» MATERIAL TO PROCESS
☆ ☆ ☆ ☆

Lemma Array_map_Throw {A B : Type} (f : A → completion B) (l : list A) (x : A) (e : exn) :
  x ∈ l → f x = Throw e → ∃ e', Array_map f l = Throw e'.
Proof.
  induction 1 as [x l|x y l _ IH]; intros Hx; simpl.
  - rewrite Hx. by eexists.
  - destruct (f y); [|by eexists]. destruct (IH Hx) as [e' ->]. by eexists.
Qed.

(** ** Sorting *)

Section sorting.
Context {A : Type} (key : A → Z).

(** The comparators of the form [(a, b) => key(b) - key(a)] *)
Let cmp (a b : A) : Z := key b - key a.

Lemma sort_insert_Permutation (x : A) (l : list A) :
  sort_insert cmp x l ≡ₚ x :: l.
Proof.
  induction l as [|y l IH]; simpl; [done|].
  destruct (cmp x y <=? 0); [done|].
  rewrite IH. apply Permutation_swap.
Qed.

Lemma Array_sort_Permutation (l : list A) : Array_sort cmp l ≡ₚ l.
Proof.
  induction l as [|x l IH]; simpl; [done|].
  by rewrite sort_insert_Permutation, IH.
Qed.

Lemma sort_insert_sorted (x : A) (l : list A) :
  StronglySorted (newest_first key) l → StronglySorted (newest_first key) (sort_insert cmp x l).
Proof.
  induction 1 as [|y l Hl IH Hy]; simpl.
  - repeat constructor.
  - destruct (Z.leb_spec (cmp x y) 0) as [Hle|Hgt]; unfold cmp in *.
    + apply StronglySorted_cons. split; [|by constructor].
      constructor; [unfold newest_first; lia|].
      eapply Forall_impl; [exact Hy|]. unfold newest_first. intros z Hz. lia.
    + apply StronglySorted_cons. split; [|exact IH].
      apply Forall_forall. intros z Hz.
      apply (elem_of_Permutation_proper _ _ _ (sort_insert_Permutation x l)) in Hz.
      apply elem_of_cons in Hz as [->|Hz]; [unfold newest_first; lia|].
      rewrite Forall_forall in Hy. by apply Hy.
Qed.

Lemma Array_sort_sorted (l : list A) : StronglySorted (newest_first key) (Array_sort cmp l).
Proof.
  induction l as [|x l IH]; simpl; [constructor|].
  by apply sort_insert_sorted.
Qed.


(** Two lists with the same items, both newest first, are equal when no
    two items share a key. *)
Lemma newest_first_unique (l1 l2 : list A) :
  (∀ x y, x ∈ l1 → y ∈ l1 → key x = key y → x = y) →
  StronglySorted (newest_first key) l1 → StronglySorted (newest_first key) l2 →
  l1 ≡ₚ l2 → l1 = l2.
Proof.
  intros Hinj H1 H2 Hp.
  apply (StronglySorted_unique_strong (newest_first key)); [|done..].
  intros x y Hx Hy Hxy Hyx. apply Hinj; [done| by rewrite Hp |].
  unfold newest_first in *. lia.
Qed.
End sorting.

Lemma StronglySorted_take {A : Type} (R : A → A → Prop) (n : nat) (l : list A) :
  StronglySorted R l → StronglySorted R (take n l).
Proof.
  intros Hl. rewrite <- (take_drop n l) in Hl.
  by apply StronglySorted_app_1_l in Hl.
Qed.

(** ** Truncation *)

Lemma slice0_prefix {A : Type} (l : list A) (n : number) : slice0 l n `prefix_of` l.
Proof. unfold slice0. eexists. symmetry. apply take_drop. Qed.

Lemma truncate_nonneg (q : Q) : 0 ≤ Qnum q → 0 ≤ truncate q ∧ truncate q * Z.pos (Qden q) ≤ Qnum q.
Proof.
  intros Hq. unfold truncate. split.
  - apply Z.quot_pos; lia.
  - rewrite Z.mul_comm. apply Z.mul_quot_le; lia.
Qed.

Lemma slice0_at_most {A : Type} (l : list A) (n : number) :
  positive n → at_most (slice0 l n) n.
Proof.
  destruct n as [|negative|q]; simpl; [done..|]. intros Hq.
  destruct (truncate_nonneg q) as [H0 Hle]; [lia|].
  unfold slice0. destruct (Z.ltb_spec (truncate q) 0) as [?|_]; [lia|].
  rewrite length_take. unfold Qle; simpl.
  assert (Z.of_nat (Z.to_nat (Z.min (truncate q) (Z.of_nat (length l))) `min` length l)
          ≤ truncate q) as Hlen by lia.
  nia.
Qed.

(** ** The catalog *)

Section catalog.
Context `{Platform}.

Lemma getPostMetadata_Return (rootDir file : string) (m : PostMetadata) :
  getPostMetadata rootDir file = Return m ↔
  ∃ fileContents parsed,
    readFileSync (path_join rootDir file) = Return fileContents ∧
    matter fileContents = Return parsed ∧
    m = <["slug" := VStr (strip_md file)]> (data parsed).
Proof.
  unfold getPostMetadata. rewrite bind_Return. split.
  - intros (raw & Hraw & Hm). apply bind_Return in Hm as (parsed & Hparsed & [= <-]).
    by exists raw, parsed.
  - intros (raw & parsed & Hraw & Hparsed & ->).
    exists raw. split; [done|]. by rewrite Hparsed.
Qed.

Lemma getPostMetadata_loads (rootDir file : string) :
  loads rootDir file ↔ ∃ m, getPostMetadata rootDir file = Return m.
Proof.
  split.
  - intros (raw & parsed & Hraw & Hparsed). eexists.
    apply getPostMetadata_Return. by exists raw, parsed.
  - intros (m & Hm). apply getPostMetadata_Return in Hm as (raw & parsed & ? & ? & _).
    by exists raw, parsed.
Qed.

Lemma getPosts_Fulfilled (rootDir : string) (limit : option number) (posts : list PostMetadata) :
  getPosts rootDir limit = Fulfilled posts ↔
  ∃ files mapped,
    readdirSync rootDir = Return files ∧
    Array_map (getPostMetadata rootDir)
      (List.filter (λ file, endsWith file ".md") files) = Return mapped ∧
    posts = match limit with
            | Some n => if number_truthy n
                        then slice0 (Array_sort by_publishedAt mapped) n
                        else Array_sort by_publishedAt mapped
            | None => Array_sort by_publishedAt mapped
            end.
Proof.
  unfold getPosts. rewrite async_Fulfilled, bind_Return. split.
  - intros (files & Hfiles & Hrest).
    apply bind_Return in Hrest as (mapped & Hmapped & Hposts).
    exists files, mapped. split; [done|]. split; [done|].
    destruct limit as [n|]; [destruct (number_truthy n)|]; by injection Hposts.
  - intros (files & mapped & Hfiles & Hmapped & ->).
    exists files. split; [done|]. rewrite Hmapped. simpl.
    destruct limit as [n|]; [destruct (number_truthy n)|]; done.
Qed.


Lemma by_publishedAt_sorted (mapped : list PostMetadata) :
  StronglySorted (newest_first timestamp) (Array_sort by_publishedAt mapped).
Proof. apply (Array_sort_sorted timestamp). Qed.

Lemma by_publishedAt_Permutation (mapped : list PostMetadata) :
  Array_sort by_publishedAt mapped ≡ₚ mapped.
Proof. apply (Array_sort_Permutation timestamp). Qed.

Lemma getPosts_sorted (rootDir : string) (limit : option number) (posts : list PostMetadata) :
  getPosts rootDir limit = Fulfilled posts →
  StronglySorted (newest_first timestamp) posts.
Proof.
  intros Hposts. apply getPosts_Fulfilled in Hposts as (files & mapped & _ & _ & ->).
  destruct limit as [n|]; [destruct (number_truthy n)|];
    try apply StronglySorted_take; apply by_publishedAt_sorted.
Qed.


End catalog.

Lemma getPostBySlug_cases `{Platform} (rootDir slug : string) :
  getPostBySlug rootDir slug =
  Fulfilled
    match readFileSync (path_join rootDir (slug +:+ ".md")) with
    | Return fileContents =>
        match matter fileContents with
        | Return parsed => Some {| metadata := <["slug" := VStr slug]> (data parsed);
                                   post_content := content parsed |}
        | Throw _ => None
        end
    | Throw _ => None
    end.
Proof.
  unfold getPostBySlug.
  destruct (readFileSync _) as [fileContents|e]; simpl; [|done].
  destruct (matter fileContents); done.
Qed.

☆ ☆ ☆ ☆

Every line above in which the word "string" occurs needs to be copied.

Lemma getPostMetadata_Return (rootDir file : string) (m : PostMetadata) :
Lemma getPostMetadata_loads (rootDir file : string) :
Lemma getPosts_Fulfilled (rootDir : string) (limit : option number) (posts : list PostMetadata) :
Lemma getPosts_sorted (rootDir : string) (limit : option number) (posts : list PostMetadata) :
Lemma getPostBySlug_cases `{Platform} (rootDir slug : string) :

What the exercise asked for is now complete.